Haut et très haut débit dès 2020, une promesse réalisable ?

Publié le 19 juillet 2017 à 11:43 Aujourd'hui | 744 vues

Le président de la République, Emmanuel Macron, a annoncé lors de la conférence des territoires, lundi 17 juillet, vouloir avancer à 2020 l’objectif de couverture en haut et très haut débit de l’Hexagone. Mais cette accélération cache des objectifs bien moins ambitieux. 

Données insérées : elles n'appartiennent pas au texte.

Lemma server_step_inv e s : inv s -> valid_event e s -> exists s', server_step e s = Ok s' /\ inv s'.
Proof.
  intros Hi Hv. destruct e as [startLoop cb| |i|i|loop]; cbn [server_step valid_event] in *.
  - unfold start. rewrite (v_started _ Hi). cbn [Z.eqb]. eexists. split; [done|].
    destruct Hi as [Vp Vi Vr Vt Vs Vk Vc Vq Va Vst]. by split.
  - by apply newConnection_inv.
  - destruct Hv as (c & Hc & Hst). by eapply conn_close_inv.
  - destruct (lookup_lt_is_Some_2 _ _ Hv) as [c Hc]. by eapply shutdown_inv.
  - destruct (take_first loop (queue s)) as [[f q]|] eqn:Et; [|by eexists]. destruct f; cbn [run_functor].
    + eexists. split; [done|]. exact (listen_inv loop q s Hi Et).
    + by eapply established_inv.
    + by eapply removal_inv.
    + by eapply destroyed_inv.
Qed.

Lemma server_run_inv es s : inv s -> valid_events es s -> exists s', server_run es s = Ok s' /\ inv s'.
Proof.
  revert s. induction es as [|e es IH]; intros s Hi Hv; [by eexists|]. destruct Hv as [He Hes].
  destruct (server_step_inv e s Hi He) as (s1 & E & H1). cbn [server_run]. rewrite E. bind_simpl. apply IH; [done|]. by apply Hes.
Qed.

Lemma inv_names s : inv s -> NoDup (conn_name <$> conns s).
Proof.
  intros Hi. apply NoDup_alt. intros i j x. rewrite !list_lookup_fmap.
  destruct (conns s !! i) as [c|] eqn:Ec; [|done]. destruct (conns s !! j) as [d|] eqn:Ed; [|done]. cbn. intros [= <-] [= E].
  destruct (v_conns _ Hi i c Ec) as [Hn _]. destruct (v_conns _ Hi j d Ed) as [Hm _]. rewrite Hn, Hm in E.
  pose proof (v_room _ Hi). pose proof (lookup_lt_Some _ _ _ Ec). pose proof (lookup_lt_Some _ _ _ Ed).
  symmetry. apply named_inj; [lia|lia|done].
Qed.
End invariant.

Lemma server_inv_start p ipPort name :
  started_ p = true -> next_ p = 0 ->
  inv p ipPort name (mkServer ipPort name p true 1 1 [] [] [] true).
Proof.
  intros Hs Hn. split; try done; try (cbn; lia).
  - constructor.
  - by intros x i ?%elem_of_nil.
Qed.


(** ** Witness: two I/O threads; the first of two connections is closed *)
Definition sample_server : outcome TcpServer :=
  s ← setThreadNum 2 (new_server 1 (bytes "0.0.0.0:80") (bytes "srv"));
  start true false (fun i => 10 + i) s.
Definition sample_events : list event :=
  [NewConnection; RunFunctor 10; NewConnection; RunFunctor 11; Close 0; RunFunctor 1; RunFunctor 10].


(** [removeConnection] and the functor it queues hold a plain pointer to the
    server.  If a connection is closed in its I/O loop and the server is
    destroyed before the base loop has run that functor, the functor works on
    the destroyed server. *)
Theorem removal_after_destruction :
  (s ← sample_server;
   s ← server_run [NewConnection; RunFunctor 10; Close 0] s;
   s ← destroy s;
   server_run [RunFunctor 1] s) = Err OutOfBounds.
Proof. vm_compute. reflexivity. Qed.
End TcpServer.
(* ===== verification/ConnectionLifetime.v ===== *)
(** * Who keeps a connection alive
    ([src/net/TcpClient.cpp] destructor, [src/net/TcpConnection.cpp],
    [src/base/WeakCallback.h])

    A [TcpConnection] lives as long as somebody owns it: its client's
    [connection_], references of users, calls of users that are in progress, and
    functors of the loop that hold a [shared_ptr].  Other functors hold a plain
    [this], timers hold a [WeakCallback], and the channel is tied weakly.  This
    file follows one connection of a [TcpClient] through the end of either of
    them: the state and the interest of its channel, its owners, and the functors
    that are queued, running, or run but not yet destroyed.  The bytes it
    carries are followed in [TcpConnection].

    A callback that runs holds a reference like a user does ([UserTakes],
    [UserDrops]).  The epoll poller is followed; the poll poller reports less. *)

From S2P Require Import Prelude TcpConnection.

Module ConnectionLifetime.
Import TcpConnection(StateE(..), StateE_eq_dec).

(** [closeCallback_]: the client's [removeConnection], bound to the client, or
    [detail::removeConnection], bound to the loop. *)
Inductive CloseCallback := ClientRemove | DetailRemove.

(** Functors of the loop.  [FUserCallback] is a [writeCompleteCallback_] or a
    [highWaterMarkCallback_].  The last four are bound to a plain [this]; the others
    own the connection. *)
Inductive functor :=
  | FSetCloseCallback
  | FForceCloseInLoop
  | FConnectDestroyed
  | FUserCallback
  | FSendInLoop
  | FShutdownInLoop
  | FStartReadInLoop
  | FStopReadInLoop.

#[global] Instance functor_dec : EqDecision functor.
Proof. solve_decision. Defined.

Definition owning (f : functor) : bool :=
  match f with FSetCloseCallback | FForceCloseInLoop | FConnectDestroyed | FUserCallback => true | _ => false end.

(** Calls of users. *)
Inductive call := Send | Shutdown | ForceClose | ForceCloseWithDelay | StartRead | StopRead.

(** What the socket does with the data of a [sendInLoop]. *)
Inductive written := All | Part | Fault.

Lors de la conférence nationale des territoires réunie lundi 17 juillet au Sénat, le président de la République a annoncé vouloir accélérer les objectifs de déploiement des réseaux Internet et ce, sur l’ensemble du territoire. Avec cette annonce, il rend inexact le calendrier que le Premier ministre, Édouard Philippe, avait annoncé le 7 juillet lors de sa déclaration de politique générale. La couverture totale est donc prévue pour 2020 plutôt qu’en 2022. « Je vous dis fin 2020, car je sais que j’aurai encore l’année 2021 pour pouvoir rattraper les retards », a-t-il déclaré lors de la conférence. Cette mesure intervient dans le cadre du plan France très haut débit signé en 2013. L’Etat s’était engagé à couvrir 100% de la population française en très haut débit d’ici 2022.

Emmanuel Macron joue avec les mots

Outre le fait d’avancer la date butoir de deux ans, le chef de l’État change d’objectif. Désormais, celui qui parlait de très haut débit il y a encore quelques mois, parle de haut débit. Il souhaite que des lignes inférieures à 30 mégabits par seconde remplacent la couverture en très haut débit dans certaines zones. Il « envisage les complémentarités technologiques » entre la fibre optique, le mobile et en particulier l’Internet mobile ou satellite, car le président de la République juge « impossible de tenir la promesse de tirer de la fibre dans tous les logements de la République ». « Cette promesse est intenable technologiquement et financièrement », a-t-il insisté.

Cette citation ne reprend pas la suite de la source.